It’s been a crazy marketing rollercoaster for a while now. Brands and marketers had to rapidly adjust to the pandemic marketing era before facing the daily new stream that is filled with the war in Ukraine, the Cost of Living crisis, and consumer concerns about rising energy bills.
Never more so than during these uncertain times, consumers are demanding more and more from their brand connections. Immediate response rates to customer service demands, ethical and sustainable business operating practices, fair and transparent treatment of their personal data and they want to feel truly seen and valued by their chosen service provider.
It can feel like a rather confusing maze….how best to connect with your audience, perhaps even more so for brands in the Financial sector. However, by utilising various marketing tactics, including SEO and PPC, you can ensure you can still deliver the maximum number of leads for your business.
Financial firms face a heap of unique challenges to their marketing, communications and content strategies.

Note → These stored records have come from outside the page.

Lemma readStoreName_at s name rest p :
  len (encode_item (store_item name)) <= maxEnvelopeBytes -> 0 <= p -> p + maxEnvelopeBytes < 2 ^ 62 ->
  at_ s (encode_item (store_item name) ++ rest) p ->
  exists s', readStoreName (len (encode_item (store_item name))) s = (Ret name, s') /\
    at_ s' rest (p + len (encode_item (store_item name))).
Proof.
  set (n := len (encode_item (store_item name))). unfold maxEnvelopeBytes. intros Hn Hp Hb Hat.
  pose proof (len_nonneg name) as Hname.
  assert (Hn0 : 0 <= n) by (unfold n; apply len_nonneg).
  unfold readStoreName, get, mbind, M_bind, mret, M_ret. rewrite (at_pos _ _ _ Hat).
  rewrite (i64_small n), (i64_small (p + n)) by lia.
  unfold n in *. clear n. rewrite encode_store in *. destruct name as [|c name].
  - cbn [app] in Hat. destruct (readByte_at _ _ _ _ Hat) as (s1 & -> & Hat1).
    change (negb (byte.unsigned (byte.of_Z 10) =? 10)) with false. cbv iota.
    change (byte.of_Z 0 :: rest) with (PutUvarint 0 ++ rest) in Hat1.
    destruct (needUvarint_at "read inner length" s1 0 rest _ ltac:(lia) Hat1) as (s2 & -> & Hat2).
    change (0 =? 0) with true. cbv iota. change (len (PutUvarint 0)) with 1 in Hat2.
    rewrite (at_pos _ _ _ Hat2). change (len [byte.of_Z 10; byte.of_Z 0]) with 2.
    rewrite i64_small by lia. rewrite (discard_none s2 rest _ _ Hat2) by lia.
    exists s2. split; [done|]. by replace (p + 2) with (p + 1 + 1) by lia.
  - set (nm := c :: name) in *. rewrite field_shape in *. set (body := _ :: PutUvarint (len nm) ++ nm) in *.
    assert (Hbody : len body = 1 + (len (PutUvarint (len nm)) + len nm)) by (unfold body; by rewrite len_cons, len_app).
    rewrite len_cons, len_app in Hn, Hn0 |- *. pose proof (PutUvarint_pos (len nm)). pose proof (PutUvarint_pos (len body)).
    rewrite <- app_comm_cons, <- app_assoc in Hat. destruct (readByte_at _ _ _ _ Hat) as (s1 & -> & Hat1).
    change (negb (byte.unsigned (byte.of_Z 10) =? 10)) with false. cbv iota.
    destruct (needUvarint_at "read inner length" s1 (len body) _ _ ltac:(lia) Hat1) as (s2 & -> & Hat2).
    rewrite (at_pos _ _ _ Hat2). rewrite (proj2 (Z.eqb_neq (len body) 0)) by lia.
    assert (Eb : body ++ rest = byte.of_Z (Z.lor (u8 (Z.shiftl 1 3)) 2) :: PutUvarint (len nm) ++ nm ++ rest)
      by (unfold body; by rewrite <- app_comm_cons, <- app_assoc).
    rewrite Eb in Hat2.
    destruct (readByte_at _ _ _ _ Hat2) as (s3 & -> & Hat3).
    change (negb (byte.unsigned (byte.of_Z (Z.lor (u8 (Z.shiftl 1 3)) 2)) =? 10)) with false. cbv iota.
    destruct (needUvarint_at "read name length" s3 (len nm) _ _ ltac:(lia) Hat3) as (s4 & -> & Hat4).
    unfold maxEnvelopeBytes. rewrite (proj2 (Z.ltb_ge _ (len nm))) by lia.
    rewrite (at_pos _ _ _ Hat4).
    rewrite (i64_small (len nm)), (i64_small (len body)) by lia. rewrite !i64_small by lia.
    rewrite (proj2 (Z.ltb_ge _ (len nm))) by lia.
    destruct (readExact_at (Z.to_nat (len nm)) s4 nm rest _ [] Hat4 ltac:(unfold len; lia)) as (s5 & E5 & Hat5).
    unfold readExact. rewrite E5. rewrite (at_pos _ _ _ Hat5).
    rewrite !(proj2 (Z.ltb_ge _ _)) by lia. rewrite (at_pos _ _ _ Hat5). rewrite !(proj2 (Z.ltb_ge _ _)) by lia.
    exists s5. split; [done|]. replace (p + (1 + (len (PutUvarint (len body)) + len body))) with
      (p + 1 + len (PutUvarint (len body)) + 1 + len (PutUvarint (len nm)) + len nm) by lia. done.
Qed.

(** ** One envelope *)

Lemma item_tag it : item_ok it ->
  exists t r, encode_item it = t :: r /\ Z.shiftr (byte.unsigned t) 3 = Type_ it.
Proof. intros H. unfold encode_item. rewrite field_shape. eexists _, _. split; [done|]. by destruct H. Qed.

(** What the callbacks are told, as a log. *)
Inductive index_event := EvOpen (e : StoreEntry) | EvClose (name : bytes) (e : Z).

Not only do financial brands have to be rigorous in their adherence to industry standards, ethics and compliance requirements BUT they also carry a huge weight of responsibility to their customers. After all, wrong or poor financial advice can be utterly damaging to their target audience.
Google has taken great steps to create specific algorithmic considerations for information it sees as important relating to fields such as financial advice, current events, politics, legal advice and such.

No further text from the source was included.